Siguiendo las órdenes de san Vicente, cuando llegaba a algún pueblo, reunía a las señoras que componían la Cofradía de la Caridad; les daba las instrucciones más necesarias para la buena marcha de la obra; las enfervorizaba con su piedad y con la unción de sus palabras; procuraba que aumentase su número, y, añadiendo el ejemplo a la palabra, visitaba a todos los pobres enfermos, a los que asistía personalmente y socorría de su pecu­lio particular.

No se limitaba su acción a las necesidades materiales, sino que atendía, además, a las dolencias del alma; y, para combatir la ignorancia religiosa, juntaba a las niñas del campo en casas particulares y les enseñaba los artículos de la fe y las obliga­ciones de la vida cristiana, daba saludables consejos a las maes­tras de los pueblos, y, en los lugares donde no había escuela, procuraba que la Asociación les proveyese de maestra.

Por espacio de varios años la B. Luisa de Marillac se ocupó en la visita de las Cofradías de la Caridad, recorriendo las dió­cesis de París, Beauvais, Senlis, Soissons, Meaux, Chalons y Chartres, reanimando por todas partes las sociedades de cari­dad; y, ateniéndose estrictamente a las reglas y sabias instruc­ciones que le tenía dadas su director, viajaba en compañía de piadosas mujeres, conocidas suyas, sin dejarse jamás llevar de la disipación y sin interrumpir por ningún concepto ni en nin­guna ocasión sus ejercicios y prácticas de piedad.

En la visita que hizo a Villepreux, que, como llevamos dicho, fue la segunda fundada por san Vicente en 1618 en las tierras de los señores de Gondí, la B. Luisa de Marillac tuvo cierto descuido que le creó algunas dificultades, que podían haberlo echado todo a perder.

Como se trataba de un pueblo que pertenecía al señorío de Gondí, san Vicente la había recomendado que pidiera la compe­tente autorización al antiguo general de las galeras de Francia, convertido en humilde sacerdote del Oratorio, el Rdo. P. de Gondí, autorización que desde luego le fue otorgada, lo mismo que la venia del señor Belín, capellán del castillo.
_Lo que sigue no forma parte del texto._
(* ===== verification/Tenancy.v ===== *)
(** * Tenancy: no two namespaces share a uid

    Rule induction over [Store.step] again, for runs of requests served one at a time in which no
    client writes the block annotation itself. *)
From stdpp Require Import gmap strings list.
From Stdlib Require Import ZArith Ascii.
From S2P Require Import Prelude Resources CoreV1 ApiObjects Uids Paths Admission AdmissionFacts Allocation References Store Integrity.
#[local] Open Scope Z_scope.

Section Tenancy.
Context {HQ : Quantity} (chain : Lister → list Plugin) `{!ReviewChain chain}.
Implicit Types (s : list Object) (o : Object) (n m : Namespace).

Definition annotation n : string := default "" (om_Annotations (nsp_meta n) !! UIDRangeAnnotation).

(** No client touches the block annotation. *)
Definition honest (r : Request) s : Prop :=
  match r with
  | RCreate (ObjNamespace n) => annotation n = ""
  | RUpdate (ObjNamespace n) | RRollback (ObjNamespace n) =>
      ∀ old, ObjNamespace old ∈ s → nsp_Name old = nsp_Name n → annotation n = annotation old
  | _ => True
  end.

Definition cluster_scoped s : Prop := ∀ n, ObjNamespace n ∈ s → obj_Namespace (ObjNamespace n) = "".
Definition blocked s : Prop :=
  ∀ n, ObjNamespace n ∈ s → ∃ i, 0 ≤ i ∧ idr_Min (nth_block i) + WorkloadUIDBlock - 1 ≤ MaxRunAsID ∧
    block_of_ns n = Ok (nth_block i).
Definition apart s : Prop :=
  ∀ n m r, ObjNamespace n ∈ s → ObjNamespace m ∈ s → nsp_Name n ≠ nsp_Name m →
    block_of_ns n = Ok r → block_of_ns m ≠ Ok r.
Definition confined s : Prop :=
  ∀ app n r, ObjApplication app ∈ s → ObjNamespace n ∈ s → nsp_Name n = app_Namespace app →
    block_of_ns n = Ok r → ∃ uid, run_as_user app = Some uid ∧ Contains r uid = true.

Definition tenancy s : Prop := cluster_scoped s ∧ blocked s ∧ apart s ∧ confined s.

Lemma ns_key s n m :
  keyed_store s → cluster_scoped s → ObjNamespace n ∈ s → ObjNamespace m ∈ s →
  nsp_Name n = nsp_Name m → n = m.
Proof.
  intros Hk Hc Hn Hm E. enough (ObjNamespace n = ObjNamespace m) by congruence.
  apply Hk; [done..|]. unfold key. rewrite (Hc n Hn), (Hc m Hm). unfold obj_Name. simpl.
  unfold nsp_Name in E. by rewrite E.
Qed.

(** ** The annotation *)
Lemma block_of_annotation n m : annotation n = annotation m → block_of_ns n = block_of_ns m.
Proof. unfold annotation, block_of_ns. by intros ->. Qed.

Lemma assignBlock_kept l n n' : annotation n ≠ "" → assignBlock l n = Ok n' → n' = n.
Proof.
  intros Hne. unfold assignBlock. unfold annotation in Hne. rewrite bool_decide_eq_false_2 by done.
  cbn [negb]. destruct (ParseIDRange _); [|done]. intros; by simplify_eq.
Qed.

Lemma block_annotation n r : block_of_ns n = Ok r → annotation n ≠ "".
Proof. unfold block_of_ns, annotation. by intros H E; rewrite E in H. Qed.
(* ===== verification/AdmissionDemo.v ===== *)
(** * A concrete control plane: witnesses of the admission theorems

    Two namespaces and an application in each, written through the reviewed store; the
    requests of the other theorems; and the one write that breaks the tenancy boundary. *)
From stdpp Require Import gmap strings list.
From Stdlib Require Import ZArith Ascii.
From S2P Require Import Prelude Resources CoreV1 Framework Plugins Scheduler SchedulerPass.
From S2P Require Import ApiObjects Uids Paths Admission AdmissionFacts Allocation References Store Integrity Tenancy Policies.
Import NanoQuantity.
#[local] Open Scope Z_scope.

Definition meta (ns name : string) (ann : gmap string string) : ObjectMeta :=
  mkObjectMeta ns name "" "" 1 ∅ ann 10 None [] [].

Definition demo_ns (name : string) (ann : gmap string string) : Object := ObjNamespace (mkNamespace (meta "" name ann)).

Definition tmpfs_mount : VolumeMount :=
  mkVolumeMount (mkVolumeSource VolumeTypeTmpfs "" (unit_ 0) [] None None "") "/tmp/x" false "".

Definition demo_spec (node : string) (cpu : Z) (sc : option SecurityContext) (env : list EnvVar) : ApplicationSpec :=
  mkAppSpec "img" ["/bin/app"] [] env []
    (mkRequirements (mkAmounts (unit_ cpu) (unit_ 1)) ra_zero)
    (mkLifecycle RestartAlways None None None) (mkPlacement node ∅ None None) None "" "" sc
    [tmpfs_mount].

Definition demo_app (ns name : string) (sc : option SecurityContext) : Application :=
  mkApplication (meta ns name ∅) (demo_spec "" 1 sc []) (mkAppStatus 0 "" "" "" None 0 0).

Ltac decided := refine (bool_decide_eq_true_1 _ _); vm_compute; reflexivity.

Definition unwrap {E A} (d : A) (r : result E A) : A := match r with Ok a => a | Err _ => d end.
Lemma unwrap_ok {E A} (d : A) (r : result E A) : is_ok r = true → r = Ok (unwrap d r).
Proof. by destruct r. Qed.

Lemma default_Some {A} (d : A) o : match o with Some _ => true | None => false end = true → o = Some (default d o).
Proof. by destruct o. Qed.

(** The object a review stores. *)
Definition admitted (s : list Object) (o : Object) : Attributes :=
  unwrap (mkAttributes Create o None "") (review (core_chain false) s None (mkAttributes Create o None "")).
Definition create (o : Object) (s : list Object) : list Object := put (at_Object (admitted s o)) s.

Definition store1 : list Object := create (demo_ns "red" ∅) [].
Definition store2 : list Object := create (demo_ns "blue" ∅) store1.
Definition store3 : list Object := create (ObjApplication (demo_app "red" "web" None)) store2.
Definition store4 : list Object := create (ObjApplication (demo_app "blue" "web" None)) store3.

Lemma create_reachable P s o :
  reachable (core_chain false) P s → P (RCreate o) s → obj_Name o ≠ "" →
  (obj_Kind o ∉ namespacedKinds → obj_Namespace o = "") →
  is_ok (review (core_chain false) s None (mkAttributes Create o None "")) = true →
  key (at_Object (admitted s o)) ∉ key <$> s →
  reachable (core_chain false) P (create o s).
Proof.
  intros Hr HP Hn Hsc Hok Hk. apply (reach_step _ P (RCreate o) s); [done..|].
  apply (step_create _ s None o (admitted s o)); [done..| |done]. by apply unwrap_ok.
Qed.

Ltac created :=
  apply create_reachable;
    [|done|done|intros Hk; first [reflexivity|exfalso; apply Hk; decided]|vm_compute; reflexivity|decided].

Lemma store4_reachable : reachable (core_chain false) honest store4.
Proof. unfold store4, store3, store2, store1. do 4 created. apply reach_empty. Qed.

(** The applications as stored. *)
Definition apps_of (s : list Object) : list Application :=
  omap (λ o, match o with ObjApplication a => Some a | _ => None end) s.

Definition stored (ns : string) (s : list Object) : Application :=
  default (demo_app ns "web" None) (List.find (λ a, bool_decide (app_Namespace a = ns)) (apps_of s)).

Lemma stored_elem ns s :
  existsb (λ a, bool_decide (app_Namespace a = ns)) (apps_of s) = true → ObjApplication (stored ns s) ∈ s.
Proof.
  unfold stored. intros (x & Hx & Hns)%existsb_elem.
  destruct (List.find _ _) as [a|] eqn:E.
  2:{ apply list_elem_of_In in Hx. rewrite (find_none _ _ E x Hx) in Hns. done. }
  simpl. clear Hx Hns x.
  apply find_some in E as [Hin _]. apply list_elem_of_In in Hin. unfold apps_of in Hin.
  apply list_elem_of_omap in Hin as ([] & Ho & ?); by simplify_eq.
Qed.

Lemma tenants_never_share_uid_witness :
  ∃ ua ub, run_as_user (stored "red" store4) = Some ua ∧ run_as_user (stored "blue" store4) = Some ub ∧ ua ≠ ub.
Proof.
  apply (tenants_never_share_uid (core_chain false) store4 (stored "red" store4) (stored "blue" store4)).
  - apply store4_reachable.
  - apply stored_elem. vm_compute. reflexivity.
  - apply stored_elem. vm_compute. reflexivity.
  - vm_compute. discriminate.
  - vm_compute. discriminate.
  - vm_compute. discriminate.
Defined.

Lemma store_integrity_witness : refs_hold store4 (ObjApplication (stored "red" store4)).
Proof.
  apply (store_integrity (core_chain false) honest store4).
  - apply store4_reachable.
  - apply stored_elem. vm_compute. reflexivity.
Defined.

(** The boundary rests on the annotation staying out of client hands, which no plugin of
    the chain enforces: a namespace created with another namespace's block is accepted,
    and its first application then runs under the other tenant's uid. *)
Theorem claimed_block_shares_uid :
  ∃ s a b, reachable (core_chain false) (λ _ _, True) s ∧ ObjApplication a ∈ s ∧ ObjApplication b ∈ s ∧
    app_Namespace a ≠ app_Namespace b ∧ run_as_user a = run_as_user b ∧ run_as_user a ≠ None.
Proof.
  set (s1 := create (demo_ns "red" ∅) []).
  set (s2 := create (demo_ns "evil" {[UIDRangeAnnotation := "1000000000/65536"]}) s1).
  set (s3 := create (ObjApplication (demo_app "red" "web" None)) s2).
  set (s4 := create (ObjApplication (demo_app "evil" "web" None)) s3).
  exists s4, (stored "red" s4), (stored "evil" s4).
  split; [unfold s4, s3, s2, s1; do 4 created; apply reach_empty|].
  split; [apply stored_elem; vm_compute; reflexivity|].
  split; [apply stored_elem; vm_compute; reflexivity|].
  split; [vm_compute; discriminate|]. split; [vm_compute; reflexivity|vm_compute; discriminate].
Qed.

(** ** Requests served side by side

    [Store.step] reviews and writes in one step.  The service holds nothing between the two, so
    two requests may be reviewed against the same listing and both be stored. *)

(** What the store holds when [a] and [b] are both reviewed against [s] and then created. *)
Definition race (a b : Object) (s : list Object) : list Object :=
  put (at_Object (admitted s b)) (put (at_Object (admitted s a)) s).

(** Two namespaces created side by side are given the same block, and the workloads of the two
    tenants run under one uid. *)
Theorem racing_namespaces_share_uid :
  let s0 := race (demo_ns "red" ∅) (demo_ns "blue" ∅) [] in
  let s := create (ObjApplication (demo_app "blue" "web" None)) (create (ObjApplication (demo_app "red" "web" None)) s0) in
  (∀ o, o ∈ [demo_ns "red" ∅; demo_ns "blue" ∅] →
     is_ok (review (core_chain false) [] None (mkAttributes Create o None "")) = true) ∧
  ObjApplication (stored "red" s) ∈ s ∧ ObjApplication (stored "blue" s) ∈ s ∧
  run_as_user (stored "red" s) = run_as_user (stored "blue" s) ∧ run_as_user (stored "red" s) ≠ None.
Proof.
  split; [|split; [apply stored_elem; vm_compute; reflexivity|]].
  - intros o [->|[->|[]%elem_of_nil]%elem_of_cons]%elem_of_cons; vm_compute; reflexivity.
  - split; [apply stored_elem; vm_compute; reflexivity|].
    split; [vm_compute; reflexivity|vm_compute; discriminate].
Qed.

(** An application with an inline volume named [data]. *)
Definition mounting_app (name : string) : Application :=
  mkApplication (meta "red" name ∅)
    (mkAppSpec "img" ["/bin/app"] [] [] [] (mkRequirements (mkAmounts (unit_ 1) (unit_ 1)) ra_zero)
      (mkLifecycle RestartAlways None None None) (mkPlacement "" ∅ None None) None "" "" None
      [mkVolumeMount (mkVolumeSource VolumeTypePV "data" (unit_ 1) [] None None "") "/data" false ""])
    (mkAppStatus 0 "" "" "" None 0 0).

(** Two applications created side by side both pass the exclusivity rule and mount one volume
    that nothing declares shared; one after the other, the second is refused. *)
Theorem racing_mounts_share_volume :
  let a := ObjApplication (mounting_app "a") in
  let b := ObjApplication (mounting_app "b") in
  is_ok (review (core_chain false) store1 None (mkAttributes Create a None "")) = true ∧
  is_ok (review (core_chain false) store1 None (mkAttributes Create b None "")) = true ∧
  is_ok (review (core_chain false) (create a store1) None (mkAttributes Create b None "")) = false ∧
  forallb (λ x, mounts_pv x "data") (apps_of (race a b store1)) = true ∧
  app_Name <$> apps_of (race a b store1) = ["b"; "a"] ∧
  existsb (λ o, bool_decide (obj_Kind o = "PersistentVolume")) (race a b store1) = false.
Proof.
  cbv zeta. do 5 (split; [vm_compute; reflexivity|]). vm_compute. reflexivity.
Qed.

(** ** Single reviews *)
Definition red_lister : string → result error (list Object) := listing store2.

Definition red_assigned : result AdmissionError Application := assignWorkloadID red_lister (demo_app "red" "web" None).

Lemma assignWorkloadID_spec_witness :
  ∃ os id gid, red_lister "Application" = Ok os ∧
    unwrap (demo_app "red" "web" None) red_assigned =
      with_spec (with_security_context (mkSecurityContext (Some id) (Some gid))) (demo_app "red" "web" None) ∧
    Contains (mkIDRange 1000000000 65536) id = true.
Proof.
  destruct (assignWorkloadID_spec red_lister (demo_app "red" "web" None)
    (unwrap (demo_app "red" "web" None) red_assigned) (mkIDRange 1000000000 65536))
    as (os & id & gid & H1 & H2 & _ & H3 & _).
  - apply unwrap_ok. vm_compute. reflexivity.
  - vm_compute. reflexivity.
  - vm_compute. reflexivity.
  - vm_compute. reflexivity.
  - exists os, id, gid. split; [exact H1|]. split; [exact H2|exact H3].
Defined.

Definition web_request : Attributes := mkAttributes Create (ObjApplication (demo_app "red" "web" None)) None "".
Definition web_admitted : Attributes := admitted store2 (ObjApplication (demo_app "red" "web" None)).
Definition is_app (o : Object) : bool := match o with ObjApplication _ => true | _ => false end.
Definition as_app (o : Object) : Application := match o with ObjApplication a => a | _ => demo_app "" "" None end.
Lemma as_app_ok o : is_app o = true → o = ObjApplication (as_app o).
Proof. by destruct o. Qed.
Definition web_app : Application := as_app (at_Object web_admitted).

Lemma chain_no_root_witness : floor_holds web_app.
Proof.
  apply (chain_no_root (core_chain false (Some (listing store2))) None web_request web_admitted web_app).
  - unfold core_chain. do 2 right. left.
  - apply unwrap_ok. vm_compute. reflexivity.
  - vm_compute. discriminate.
  - apply as_app_ok. vm_compute. reflexivity.
Defined.

Definition client : Identity := mkIdentity "alice" [].
Definition veto_request : Attributes :=
  mkAttributes Create (map_meta (set_finalizers ["mine.example/veto"]) (ObjApplication (demo_app "red" "web" None))) None "".
Definition veto_admitted : Attributes :=
  unwrap veto_request (finalizerOwnership_Admit (Some client) veto_request).

Lemma finalizers_controlled_witness :
  "mine.example/veto" ∈ om_Finalizers (obj_meta (at_Object veto_admitted)) ↔ "mine.example/veto" ∈ stored_finalizers None.
Proof.
  refine (proj1 (finalizers_controlled client veto_request veto_admitted _ _ _) "mine.example/veto" _).
  - apply unwrap_ok. vm_compute. reflexivity.
  - discriminate.
  - reflexivity.
  - intros [E|E]; discriminate E.
Defined.

Definition all_keys : EnvSecretRef := mkEnvSecretRef "db" "*" "" None.

Lemma second_wildcard_refused_witness :
  validateExecInputs (demo_spec "" 1 None [mkEnvVar "" "" (Some all_keys); mkEnvVar "" "" (Some all_keys)]) =
  Some (FEnvDuplicate 1 "").
Proof.
  apply (second_wildcard_refused all_keys
    (demo_spec "" 1 None [mkEnvVar "" "" (Some all_keys); mkEnvVar "" "" (Some all_keys)]) "/bin/app");
    try reflexivity. discriminate.
Defined.

Definition demo_node : Node :=
  mkNode (meta "" "n1" ∅) false
    (mkNodeStatus (mkAmounts (unit_ 4) (unit_ 8)) ra_zero "" "" true 100 [] (mkPlatform "linux" "amd64") false ∅).
Definition demo_ni : NodeInfo := mkNodeInfo demo_node ra_zero [].

Lemma capacity_accepts_bind_witness :
  capacityCheck_Validate (Some (fleet [demo_app "red" "web" None] [demo_node])) None
    (mkAttributes Update (ObjApplication (bound_to "n1" (demo_app "red" "web" None))) None "") = None.
Proof.
  apply (capacity_accepts_bind [demo_app "red" "web" None] [demo_node] (demo_app "red" "web" None) demo_ni
    (tt, ∅) None None).
  - decided.
  - decided.
  - left.
  - reflexivity.
  - apply buildSnapshot_elem. exists demo_node. split; [left|]. reflexivity.
  - vm_compute. reflexivity.
Defined.

Lemma appPolicy_sound_witness : mount_shape_ok tmpfs_mount.
Proof.
  destruct (appPolicy_sound false None web_request (demo_app "red" "web" None))
    as (_ & _ & _ & _ & _ & _ & H & _).
  - vm_compute. reflexivity.
  - discriminate.
  - reflexivity.
  - reflexivity.
  - apply H. left.
Defined.
Definition spec_write (op : Op) A : result StoreError (Abs * option TObject) :=
  match op with
  | OpCreate uid now obj =>
      let* bkey := bucketKeyFor (gvk_of obj) in
      if bool_decide (om_Name (ob_meta obj) = "") then Err ENameRequired
      else match ab_obj A bkey (key_of obj) with
           | Some _ => Err ErrAlreadyExists
           | None =>
               let out := create_stamp uid now (ab_rv A bkey + 1) obj in
               Ok (ab_put bkey (key_of obj) (Some out) (ab_tick bkey A), Some out)
           end
  | OpUpdate obj =>
      let* bkey := bucketKeyFor (gvk_of obj) in
      match ab_obj A bkey (key_of obj) with
      | None => Err ErrNotFound
      | Some cur =>
          if stale obj cur then Err ErrConflict
          else let out := spec_update (ab_rv A bkey + 1) cur obj in
               Ok (ab_put bkey (key_of obj) (Some out) (ab_tick bkey A), Some out)
      end
  | OpStatus obj =>
      let* bkey := bucketKeyFor (gvk_of obj) in
      match ob_fields obj !! "status" with
      | None => Err (ENoField "status")
      | Some v =>
          match ab_obj A bkey (key_of obj) with
          | None => Err ErrNotFound
          | Some cur =>
              if stale obj cur then Err ErrConflict
              else Ok (ab_put bkey (key_of obj) (Some (set_status v cur)) A, Some (set_status v cur))
          end
      end
  | OpDelete m =>
      let* bkey := bucketKeyForMeta m in
      match ab_obj A bkey (recordKey (tm_Namespace m) (tm_Name m)) with
      | None => Err ErrNotFound
      | Some _ => Ok (ab_put bkey (recordKey (tm_Namespace m) (tm_Name m)) None A, None)
      end
  | OpGet m =>
      let* bkey := bucketKeyForMeta m in
      match ab_obj A bkey (recordKey (tm_Namespace m) (tm_Name m)) with
      | None => Err ErrNotFound
      | Some cur => Ok (A, Some cur)
      end
  end.

Definition writes (op : Op) : bool := match op with OpGet _ => false | _ => true end.

(** All or nothing: an error, or a commit that fails, leaves the store as it was. *)
Definition spec_step (io : option error) (op : Op) A : Abs * result StoreError (option TObject) :=
  match spec_write op A, io with
  | Err e, _ => (A, Err e)
  | Ok (A', r), Some e => if writes op then (A, Err (EIO e)) else (A', Ok r)
  | Ok (A', r), None => (A', Ok r)
  end.

Definition bolt_run io (op : Op) s : DB * result StoreError (option TObject) :=
  let lift (p : DB * result StoreError TObject) : DB * result StoreError (option TObject) :=
    (p.1, match p.2 with Ok o => Ok (Some o) | Err e => Err e end) in
  match op with
  | OpCreate uid now obj => lift (bolt_Create uid now io obj s)
  | OpUpdate obj => lift (bolt_Update io obj s)
  | OpStatus obj => lift (bolt_UpdateSubresource io "status" obj s)
  | OpDelete m => let p := bolt_Delete io m s in (p.1, match p.2 with Ok _ => Ok None | Err e => Err e end)
  | OpGet m => lift (s, bolt_Get m s)
  end.

(** What an operation relies on: a well-formed object of a registered Kind, a fresh uid and
    a counter short of its end. *)
Definition op_ok (op : Op) s : Prop :=
  roomy s ∧
  match op with
  | OpCreate uid _ obj => wf_obj obj ∧ registered obj ∧ uid_ok uid ∧ fresh_uid uid s
  | OpUpdate obj | OpStatus obj => wf_obj obj ∧ registered obj
  | _ => True
  end.

(** The abstract view of a store. *)
Definition abs s : Abs :=
  mkAbs (λ bkey key, unmarshal <$> head (db_buckets s) bkey key) (counter (db_buckets s)).

(** ** The view *)
Lemma view_holds s bkey cur rv : holds s bkey cur rv → ab_obj (abs s) bkey (key_of cur) = Some cur.
Proof. intros [H Hs]. simpl. rewrite H. simpl. rewrite unmarshal_marshal; [done|apply Hs]. Qed.

Lemma abs_publish bkey et raw ns lbls s : abs (publish bkey et raw ns lbls s) = abs s.
Proof. done. Qed.

Lemma abs_core_write s bkey o :
  store_wf (db_buckets s) → roomy s →
  stored_obj bkey (counter (db_buckets s) bkey + 1) o (counter (db_buckets s) bkey + 1) →
  abs (with_buckets (core_write bkey o (db_buckets s)) s) ≡ ab_put bkey (key_of o) (Some o) (ab_tick bkey (abs s)).
Proof.
  intros Hwf Hroom Hso. split; simpl.
  - intros b k. rewrite (cw_head _ _ _ Hwf _ _ (Hroom bkey)). case_bool_decide; simpl; [|done].
    rewrite unmarshal_marshal; [done|apply Hso].
  - intros b. rewrite (cw_counter _ _ _ Hwf _ _ (Hroom bkey)). by case_bool_decide as H; [rewrite H|].
Qed.

Lemma stale_check obj cur :
  checkResourceVersion (ob_meta obj) (ob_meta cur) = if stale obj cur then Some ErrConflict else None.
Proof. done. Qed.

Lemma desired_same a b : desired a = desired b ↔ same_desired a b.
Proof.
  unfold desired, same_desired. split.
  - intros [= Ha Hk Hf]. split_and!; try done. intros k Hne.
    by rewrite <-(lookup_delete_ne (ob_fields a) "status" k), Hf, lookup_delete_ne.
  - intros (-> & -> & Hf). f_equal. apply map_eq. intros k. destruct (decide (k = "status")) as [->|].
    + by rewrite !lookup_delete_eq.
    + rewrite !lookup_delete_ne by done. by apply Hf.
Qed.

Lemma update_stamp_spec rv cur obj : wf_obj cur → wf_obj obj → update_stamp rv cur obj = spec_update rv cur obj.
Proof.
  intros Hc Ho. unfold update_stamp, spec_update. cbv zeta. unfold with_status_of, with_meta. cbn.
  f_equal. set (out := mkTObject _ _ _ _).
  destruct (nextGeneration_spec out cur (om_Generation (ob_meta cur)) Ho Hc) as [H1 H2].
  case_bool_decide as Hd.
  - rewrite H1; [done|]. by apply (desired_same obj cur).
  - rewrite H2; [done|]. intros ?. by apply Hd, (desired_same obj cur).
Qed.

(** ** Each operation *)
Definition agrees io (op : Op) s : Prop :=
  abs (bolt_run io op s).1 ≡ (spec_step io op (abs s)).1 ∧
  (bolt_run io op s).2 = (spec_step io op (abs s)).2.

(** An operation that refuses on both sides. *)
Lemma agrees_err io op s e :
  bolt_run io op s = (s, Err e) → spec_write op (abs s) = Err e → agrees io op s.
Proof. intros H Hs. unfold agrees, spec_step. by rewrite H, Hs. Qed.

(** An operation that goes through unless its commit fails. *)
Lemma agrees_ok io op s s' A r :
  writes op = true → bolt_run io op s = committed io s (s', r) →
  spec_write op (abs s) = Ok (A, r) → abs s' ≡ A → agrees io op s.
Proof. intros Hw H Hs HA. unfold agrees, spec_step. rewrite H, Hs, Hw. by destruct io. Qed.

Lemma lift_committed io s s' (o : TObject) :
  ((committed io s (s', o)).1, match (committed io s (s', o)).2 with Ok o => Ok (Some o) | Err e => Err e end) =
  committed io s (s', Some o).
Proof. by destruct io. Qed.

Lemma create_agrees uid now obj io s : store_wf (db_buckets s) → op_ok (OpCreate uid now obj) s →
  agrees io (OpCreate uid now obj) s.
Proof.
  intros Hwf (Hroom & Hwo & Hreg & Hu & Hfr).
  destruct (bucketKeyFor (gvk_of obj)) as [bkey|e] eqn:Eb.
  2: { by apply (agrees_err _ _ _ e); simpl; unfold Bolt.bolt_Create; rewrite Eb. }
  destruct (decide (om_Name (ob_meta obj) = "")) as [En|En].
  { by apply (agrees_err _ _ _ ENameRequired); simpl; unfold Bolt.bolt_Create; rewrite Eb; simpl; rewrite bool_decide_eq_true_2. }
  destruct (head (db_buckets s) bkey (key_of obj)) as [enc|] eqn:Eh.
  { apply (agrees_err _ _ _ ErrAlreadyExists); simpl; unfold Bolt.bolt_Create, transact;
      rewrite Eb; simpl; rewrite bool_decide_eq_false_2 by done; fold (key_of obj); by rewrite Eh. }
  destruct (create_ok _ sel_Empty sel_Matches sch uid now obj s bkey Hwf Hroom Hwo Hreg Hu Hfr Eb En Eh)
    as (_ & Hso & _ & Hrun).
  eapply agrees_ok; [done|simpl; rewrite Hrun; apply lift_committed|..].
  - simpl. rewrite Eb. simpl. rewrite bool_decide_eq_false_2, Eh by done. done.
  - rewrite abs_publish. by apply (abs_core_write s bkey (create_stamp _ _ _ _)).
Qed.

Lemma update_agrees obj io s : store_wf (db_buckets s) → op_ok (OpUpdate obj) s → agrees io (OpUpdate obj) s.
Proof.
  intros Hwf (Hroom & Hwo & Hreg).
  destruct (bucketKeyFor (gvk_of obj)) as [bkey|e] eqn:Eb.
  2: { by apply (agrees_err _ _ _ e); simpl; unfold Bolt.bolt_Update; rewrite Eb. }
  destruct (head (db_buckets s) bkey (key_of obj)) as [enc|] eqn:Eh.
  2: { apply (agrees_err _ _ _ ErrNotFound); simpl; unfold Bolt.bolt_Update, transact;
         rewrite Eb; fold (key_of obj); simpl; by rewrite Eh. }
  destruct (holds_head _ _ _ _ _ _ Hwf Eh) as (cur & rv & -> & Ek & Hh).
  pose proof (view_holds _ _ _ _ Hh) as Hview. rewrite <-Ek in Hview.
  destruct (stale obj cur) eqn:Ec.
  { apply (agrees_err _ _ _ ErrConflict); cbn [bolt_run spec_write].
    - unfold Bolt.bolt_Update, transact. rewrite Eb. fold (key_of obj).
      by rewrite Eh, (holds_decode _ _ _ _ _ _ Hh), stale_check, Ec.
    - rewrite Eb, Hview, Ec. done. }
  destruct (update_ok _ sel_Empty sel_Matches sch obj s bkey cur rv Hwf Hroom Hwo Hreg Eb Hh Ek) as (_ & Hrun);
    [by rewrite stale_check, Ec|].
  destruct (update_stamp_stored _ _ s bkey cur rv obj Hwf Hroom Hh Hwo Hreg Eb Ek) as (Hso & _ & Eko).
  eapply agrees_ok; [done|simpl; rewrite Hrun; apply lift_committed|..].
  - cbn [spec_write]. rewrite Eb, Hview, Ec. rewrite update_stamp_spec; [done|apply Hh|done].
  - rewrite abs_publish, <-update_stamp_spec by (done || apply Hh). rewrite Ek, <-Eko.
    by apply abs_core_write.
Qed.

Lemma abs_status_write s bkey cur rv v :
  wf_obj (set_status v cur) → holds s bkey cur rv →
  abs (with_buckets (status_write bkey cur v (db_buckets s)) s) ≡
  ab_put bkey (key_of cur) (Some (set_status v cur)) (abs s).
Proof.
  intros Hwf Hh. split; [|done]. intros b k. cbn [ab_obj abs ab_put db_buckets with_buckets].
  unfold status_write. rewrite head_putHead. case_bool_decide; [|done]. simpl. by rewrite unmarshal_marshal.
Qed.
Con esta doble autorización, se creyó suficientemente en regla nuestra B. Luisa; pero se le había pasado por alto una recomendación muy importante que le tenía hecha su santo director, a saber: No emprender cosa alguna en ninguna de las parroquias que visitara sin presentarse primero al respectivo párroco y recibir de él la correspondiente licencia para trabajar en ellas. Esta preterición hirió y disgustó al Párroco de Villepreux, el cual por lo mismo se mostró hostil a la obra. Consul­tado san Vicente, le contestó en estos términos: Creo que ejecutaréis un acto muy agradable a Dios en visitar al señor Cura y presentarle vuestras excusas, por haberos permitido sin su consentimiento hablar a las Hermanas de la Caridad y a las jóvenes, creyendo que podíais hacerlo en Villepreux simplemente como en san Cloud y otras partes. Esto os enseñará vuestro deber en otras ocasiones. Si el señor Cura no lo tiene por con­veniente, dejadlo en el acto: tal es mi parecer. Nuestro Señor recibirá tal vez más gloria de vuestra sumisión que de todo el bien que podríais hacer. Un hermoso diamante vale más por sí solo que un montón de piedras, y un acto de condescendencia y docilidad tiene ‘rizas mérito que muchas obras buenas practi­cadas en favor del prójimo.

Atúvose fielmente la B. Luisa de Marillac a este prudente consejo, y el Párroco, que era persona de juicio recto, des­armado ante la sencillez y pureza de intención de la edificante viuda, con gusto le permitió que cumpliera su misión e hiciera a sus feligreses todo el bien que le inspirara la caridad.

Dedicóse la B. Luisa de Marillac con tanto celo y fervor a sus obras de caridad, que llegó a comprometer seriamente su salud, lo que obligó a san Vicente a moderar su ardor, escri­biéndole, al llegar a Beauvais, la siguiente carta:

Bendito sea Dios, señora, por baberos permitido llegar ahí con salud. Procurad conservarla por el amor de Nuestro Señor y de sus pobres miembros y guardaos de querer hacer dema­siado. Este es un ardid del demonio con que engaña a las almas buenas, incitándolas a hacer más de lo que pueden, a fin de que después no puedan valer para nada. El espíritu de Dios, al con­trario, inclina suavemente a obrar el bien que razonablemente se pueda practicar, para que se haga con perseverancia. Haced­lo, pues, así, señora, procederéis según el espíritu de Dios.